'Caçadora de nazistas', ela descobriu 1.117 grupos extremistas no Brasil
Foi no começo dos anos 2000 que a antropóloga e cientista social Adriana Abreu Magalhães Dias deu início à pesquisa sobre movimentos supremacistas brasileiros na internet que a tornaria conhecida, nas décadas seguintes, como "caçadora de nazistas".
Na época, Adriana concluía o curso de Ciências Sociais na Universidade Estadual de Campinas (Unicamp), onde seguiu se dedicando ao assunto no mestrado e doutorado em Antropologia Social.
A investigação da paulistana, que também tinha conhecimentos em programação, trouxe resultados importantes: revelou o crescimento vertiginoso de células neonazistas no país, referenciou o trabalho da polícia e Ministério Público e fundamentou uma projeção que se concretizou com as eleições de 2018.
"Ela dizia que, com aquele aumento da atividade de grupos e leitores de material de conteúdo neonazista e negacionista, iria chegar uma hora que teríamos um governo de extrema-direita", recorda o companheiro da pesquisadora, o funcionário público Marcelo Higa.
Adriana morreu no dia 29 de janeiro de 2023 depois de travar uma luta contra um câncer cerebral. Seu monitoramento mostrou que, de 72 células neonazistas identificadas em 2015, o número saltou para 1.117 em 2022.
Além da presença em redes sociais, tais grupos disseminam o discurso antissemita, racista e xenofóbico em fóruns online e na deep web, ambiente virtual que não é facilmente detectado nos meios tradicionais de busca na internet.
Carta de Bolsonaro
Durante o trabalho de mapeamento inédito, a antropóloga também colocava em prática uma postura de ativismo digital contra supremacistas.
Adriana imprimia todo o material possível, a fim de garantir cópias, e denunciava os sites e perfis para que fossem derrubados da rede.
Em uma dessas impressões arquivadas, a pesquisadora localizou, por acaso, uma carta do ex-presidente Jair Bolsonaro. Apesar de ter sido encontrado em 2021, o texto havia sido escrito em 17 de dezembro de 2004, quando Bolsonaro ainda atuava como deputado federal.
"Todo retorno que tenho dos comunicados se transforma em estímulo ao meu trabalho.

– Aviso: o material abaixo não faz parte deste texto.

(* ===== verification/System.v ===== *)
(** * The operating system: paths, files, accounts and programs

    What the packages [config], [tlscert], [service] and [cmd] use of [os],
    [path/filepath], [os/user] and [os/exec].  A path is a string; [locate]
    finds the components it names, relative to the working directory, without
    following symbolic links.  The file system is a map from component lists to
    inodes.  Every system call may fail: the list [faults] says which calls do,
    and after how many bytes a failing write stops or after how many entries a
    failing removal.  Programs that are run ([systemctl], [cp], [useradd]) are
    the class [Programs]. *)

From stdpp Require Import prelude strings gmap list.
From Stdlib Require Import ZArith Lia Ascii.
From Corelib Require Import ssreflect.
From S2P Require Import Prelude GoStrings Store.

Open Scope general_if_scope.
Open Scope Z_scope.

(** ** [path/filepath] *)
Definition slash : ascii := "/".
Definition rooted (p : string) : bool :=
  match p with String c _ => bool_decide (c = slash) | EmptyString => false end.

(** One component during cleaning: empty and ["."] vanish, [".."] removes the
    component before it, is dropped at the root and kept at the start of a
    relative path. *)
Definition clean_step (root : bool) (acc : list string) (c : string) : list string :=
  if bool_decide (c = EmptyString) || bool_decide (c = "."%string) then acc
  else if bool_decide (c = ".."%string) then
    match last acc with
    | Some x => if bool_decide (x = ".."%string) then acc ++ [c] else removelast acc
    | None => if root then acc else [c]
    end
  else acc ++ [c].

Definition clean_components (p : string) : list string :=
  foldl (clean_step (rooted p)) [] (split slash p).

Definition Clean (p : string) : string :=
  let cs := clean_components p in
  if rooted p then String slash (join slash cs)
  else match cs with [] => "."%string | _ => join slash cs end.

(** [filepath.Join]: leading empty elements are skipped. *)
Fixpoint Join (elems : list string) : string :=
  match elems with
  | [] => EmptyString
  | e :: es => if bool_decide (e = EmptyString) then Join es else Clean (join slash elems)
  end.

(** ** Files *)
Abbreviation path := (list string).

(** The directory entry a path string names, for a process in [cwd]. *)
Definition locate_step (base : path) (c : string) : path :=
  if bool_decide (c = EmptyString) || bool_decide (c = "."%string) then base
  else if bool_decide (c = ".."%string) then removelast base
  else base ++ [c].
Definition locate (cwd : path) (p : string) : path :=
  foldl locate_step (if rooted p then [] else cwd) (split slash p).

(** A database file holds the tables; other files hold text. *)
Inductive Content := Text (s : string) | Database (t : Tables).
Inductive Kind := KDir | KFile (c : Content).
Record Inode := mkInode { i_kind : Kind; i_mode : Z; i_owner : Z * Z }.

(** [EFAIL] is every error that is none of the others: no permission, a full
    disk, another file system. *)
Inductive OSError := ENOENT | EEXIST | ENOTDIR | EISDIR | EINVAL | EFAIL.

Record Account := mkAccount { Uid : string; Gid : string; Username : string; HomeDir : string }.

Record World := mkWorld {
  fs : gmap path Inode;
  faults : list (option nat);            (* the outcome of the calls to come *)
  accounts : gmap string Account;        (* by name *)
  groups : gmap string string;           (* group names by id *)
  ran : list (list string)               (* programs run so far, with arguments *)
}.

Definition with_fs (f : gmap path Inode) (w : World) : World := mkWorld f (faults w) (accounts w) (groups w) (ran w).
Definition with_faults (l : list (option nat)) (w : World) : World := mkWorld (fs w) l (accounts w) (groups w) (ran w).

(** What is fixed for the process. *)
Record Process := mkProcess {
  p_cwd : path; p_ids : Z * Z; p_pid : Z; p_args : list string;
  Getenv : string → string
}.

Definition Geteuid (pr : Process) : Z := (p_ids pr).1.

Definition OS (A : Type) := M World (Result OSError A).

(** One system call: it fails by the oracle, with the partial effect [partial],
    or does [act]. *)
Definition syscall {A} (partial : nat → World → World) (act : World → Result OSError (A * World)) : OS A := λ w,
  let w0 := with_faults (tail (faults w)) w in
  match default None (head (faults w)) with
  | Some n => (Err EFAIL, partial n w0)
  | None => match act w0 with Ok (a, w') => (Ok a, w') | Err e => (Err e, w0) end
  end.
Definition clean_fail (_ : nat) (w : World) : World := w.

Definition dir_at (f : gmap path Inode) (p : path) : bool :=
  match p with
  | [] => true
  | _ => match f !! p with Some i => match i_kind i with KDir => true | _ => false end | None => false end
  end.
Definition parent (p : path) : path := removelast p.

(** The text of the file at [p]. *)
Definition text_at (f : gmap path Inode) (p : path) : option string :=
  match f !! p with Some (mkInode (KFile (Text s)) _ _) => Some s | _ => None end.
Definition db_at (f : gmap path Inode) (p : path) : option Tables :=
  match f !! p with Some (mkInode (KFile (Database t)) _ _) => Some t | _ => None end.

Section calls.
Context (pr : Process).
Abbreviation loc := (locate (p_cwd pr)).

Definition Stat (p : string) : OS Inode :=
  syscall clean_fail (λ w, match fs w !! loc p with
    | Some i => Ok (i, w)
    | None => if bool_decide (loc p = []) then Ok (mkInode KDir 493 (0, 0), w) else Err ENOENT
    end).

Definition mkdir (p : path) (mode : Z) : OS unit :=
  syscall clean_fail (λ w, Ok (tt, with_fs (<[p := mkInode KDir mode (p_ids pr)]> (fs w)) w)).

(** [os.MkdirAll]: the components are made in order, those that exist are kept. *)
Fixpoint mkdirs (base rest : path) (mode : Z) : OS unit :=
  match rest with
  | [] => ret (Ok tt)
  | c :: rest' =>
      let p := base ++ [c] in
      let! w := get in
      match fs w !! p with
      | Some i => match i_kind i with KDir => mkdirs p rest' mode | KFile _ => ret (Err ENOTDIR) end
      | None => let? _ := mkdir p mode in mkdirs p rest' mode
      end
  end.
Definition MkdirAll (p : string) (mode : Z) : OS unit := mkdirs [] (loc p) mode.

(** [os.OpenFile(p, O_WRONLY|O_CREATE|O_TRUNC, mode)] and [os.Create]: an
    existing file keeps its mode and owner. *)
Definition OpenTrunc (p : string) (mode : Z) : OS unit :=
  syscall clean_fail (λ w,
    if negb (dir_at (fs w) (parent (loc p))) then Err ENOENT else
    match fs w !! loc p with
    | None => if bool_decide (loc p = []) then Err EISDIR
              else Ok (tt, with_fs (<[loc p := mkInode (KFile (Text EmptyString)) mode (p_ids pr)]> (fs w)) w)
    | Some (mkInode KDir _ _) => Err EISDIR
    | Some (mkInode (KFile _) m ow) => Ok (tt, with_fs (<[loc p := mkInode (KFile (Text EmptyString)) m ow]> (fs w)) w)
    end).

(** Writing the whole contents to the file just opened. *)
Definition set_text (p : path) (s : string) (w : World) : World :=
  match fs w !! p with
  | Some (mkInode _ m ow) => with_fs (<[p := mkInode (KFile (Text s)) m ow]> (fs w)) w
  | None => w
  end.
Definition WriteAll (p : string) (s : string) : OS unit :=
  syscall (λ n, set_text (loc p) (String.substring 0 n s)) (λ w, Ok (tt, set_text (loc p) s w)).

(** [p] and what is below it. *)
Definition below (p q : path) : bool := bool_decide (take (length p) q = p).

(** [os.Remove]: a directory only when it is empty. *)
Definition has_entries (f : gmap path Inode) (p : path) : bool :=
  existsb (λ q, below p q && negb (bool_decide (q = p))) (map_to_list f).*1.
Definition Remove (p : string) : OS unit :=
  syscall clean_fail (λ w,
    match fs w !! loc p with
    | None => Err ENOENT
    | Some _ => if has_entries (fs w) (loc p) then Err EEXIST else Ok (tt, with_fs (delete (loc p) (fs w)) w)
    end).

(** [os.RemoveAll]: entries go one by one, in an order that is not specified,
    so a failure may leave some. *)
Definition RemoveAll {o : Order} (p : string) : OS unit :=
  syscall
    (λ n w, with_fs (foldr delete (fs w) (take n (ord o (filter (λ q, below (loc p) q) (map_to_list (fs w)).*1)))) w)
    (λ w, Ok (tt, with_fs (filter (λ qi, negb (below (loc p) qi.1)) (fs w)) w)).

Definition rebase (a b q : path) : path := b ++ drop (length a) q.
(** The entries of a subtree under their new paths. *)
Definition rebased (a b : path) (f : gmap path Inode) : gmap path Inode :=
  list_to_map ((λ qi, (rebase a b qi.1, qi.2)) <$> filter (λ qi, below a qi.1) (map_to_list f)).


(** The subtree at [a] moved to [b]. *)
Definition move_tree (a b : path) (f : gmap path Inode) : gmap path Inode :=
  rebased a b f ∪ filter (λ qi, negb (below a qi.1)) f.

(** [os.Rename]: never onto a directory. *)
Definition Rename (old new : string) : OS unit :=
  let a := loc old in
  let b := loc new in
  syscall clean_fail (λ w,
    if dir_at (fs w) b then Err EEXIST else
    match fs w !! a with
    | None => Err ENOENT
    | Some i =>
        if negb (dir_at (fs w) (parent b)) then Err ENOENT else
        if below a b then Err EINVAL else
        match fs w !! b, i_kind i with
        | Some _, KDir => Err ENOTDIR
        | _, _ => Ok (tt, with_fs (move_tree a b (fs w)) w)
        end
    end).

Definition set_owner (p : path) (ow : Z * Z) (f : gmap path Inode) : gmap path Inode :=
  alter (λ i, mkInode (i_kind i) (i_mode i) ow) p f.
Definition chown (p : path) (ow : Z * Z) : OS unit :=
  syscall clean_fail (λ w,
    match fs w !! p with
    | None => Err ENOENT
    | Some _ => Ok (tt, with_fs (set_owner p ow (fs w)) w)
    end).
Definition Chown (p : string) (uid gid : Z) : OS unit := chown (loc p) (uid, gid).

Definition Chmod (p : string) (mode : Z) : OS unit :=
  syscall clean_fail (λ w,
    match fs w !! loc p with
    | None => Err ENOENT
    | Some _ => Ok (tt, with_fs (alter (λ i, mkInode (i_kind i) mode (i_owner i)) (loc p) (fs w)) w)
    end).

(** [filepath.WalkDir(dir, chown)]: the entries of the tree, parents first and
    otherwise in an order left open; the first failure ends the walk. *)
Fixpoint chown_each (ps : list path) (ow : Z * Z) : OS unit :=
  match ps with
  | [] => ret (Ok tt)
  | p :: ps' => let? _ := chown p ow in chown_each ps' ow
  end.
Definition WalkChown {o : Order} (dir : string) (ow : Z * Z) : OS unit :=
  let! w := get in
  match fs w !! loc dir with
  | None => ret (Err ENOENT)
  | Some _ => chown_each (loc dir :: ord o (filter (λ q, below (loc dir) q ∧ q ≠ loc dir) (map_to_list (fs w)).*1)) ow
  end.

Vocês são a razão da existência do meu mandato", dizia o comunicado, que se tornou um indicativo sobre a ligação do bolsonarismo com grupos extremistas. A mensagem nunca foi encontrada em outros sites.
Higa comenta que, por diversas vezes, o trabalho de Adriana sofreu tentativas de intimidação, com ameaças por e-mail e telefone, o que a levava a redobrar os cuidados com sua segurança.
Ela procurava manter o anonimato. Só mais recentemente, seu rosto começou a aparecer na imprensa
Marcelo Higa, companheiro de Adriana
Pelos direitos da pessoa com deficiência
Nascida em São Paulo (SP), em 28 de dezembro de 1970, Adriana era portadora de osteogênese imperfeita, uma doença genética rara conhecida como "ossos de vidro".
Desde a infância, teve mais de 300 fraturas e passou por mais de 30 cirurgias. As dificuldades enfrentadas devido à patologia também a levaram à militância pelos direitos das pessoas com deficiência.
Fundou, em 2010, o Instituto Baresi, fórum nacional que representa cerca de 170 associações de pessoas com doenças raras, deficiências e outros grupos de minoria.
Em busca da defesa dos direitos desse público, Adriana participou da elaboração do projeto de lei para o Dia Nacional das Doenças Raras e contribuiu para o desenvolvimento da Política Nacional de Atenção Integral às Pessoas com Doenças Raras, entre 2012 e 2014.
Ela tinha doença de 'ossos de vidro', mas era inquebrantável, não se quebrava na defesa dos direitos das pessoas, na defesa da igualdade
Marcelo Higa, companheiro de Adriana
Em 2018, representou pessoas com deficiência e doenças raras em audiência pública do Supremo Tribunal Federal (STF) sobre a descriminalização do aborto. Adriana, na ocasião, refutou o argumento de eugenia contra o aborto e reforçou a necessidade de proteger os direitos de meninas e mulheres com deficiência.
Atuou ainda na Frente Nacional de Mulheres com Deficiência, no Comitê Deficiência e Acessibilidade da Associação Brasileira de Antropologia (ABA) e coordenou a Associação Vida e Justiça de Apoio às Vítimas da Covid-19. Também fez parte da equipe de transição do governo Lula, em 2022.
"Adriana foi uma pessoa multifacetada no sentido de direções e coisas que queria fazer, que acreditava no ser humano, tinha uma preocupação muito grande em defender quem não podia se defender", definiu o companheiro.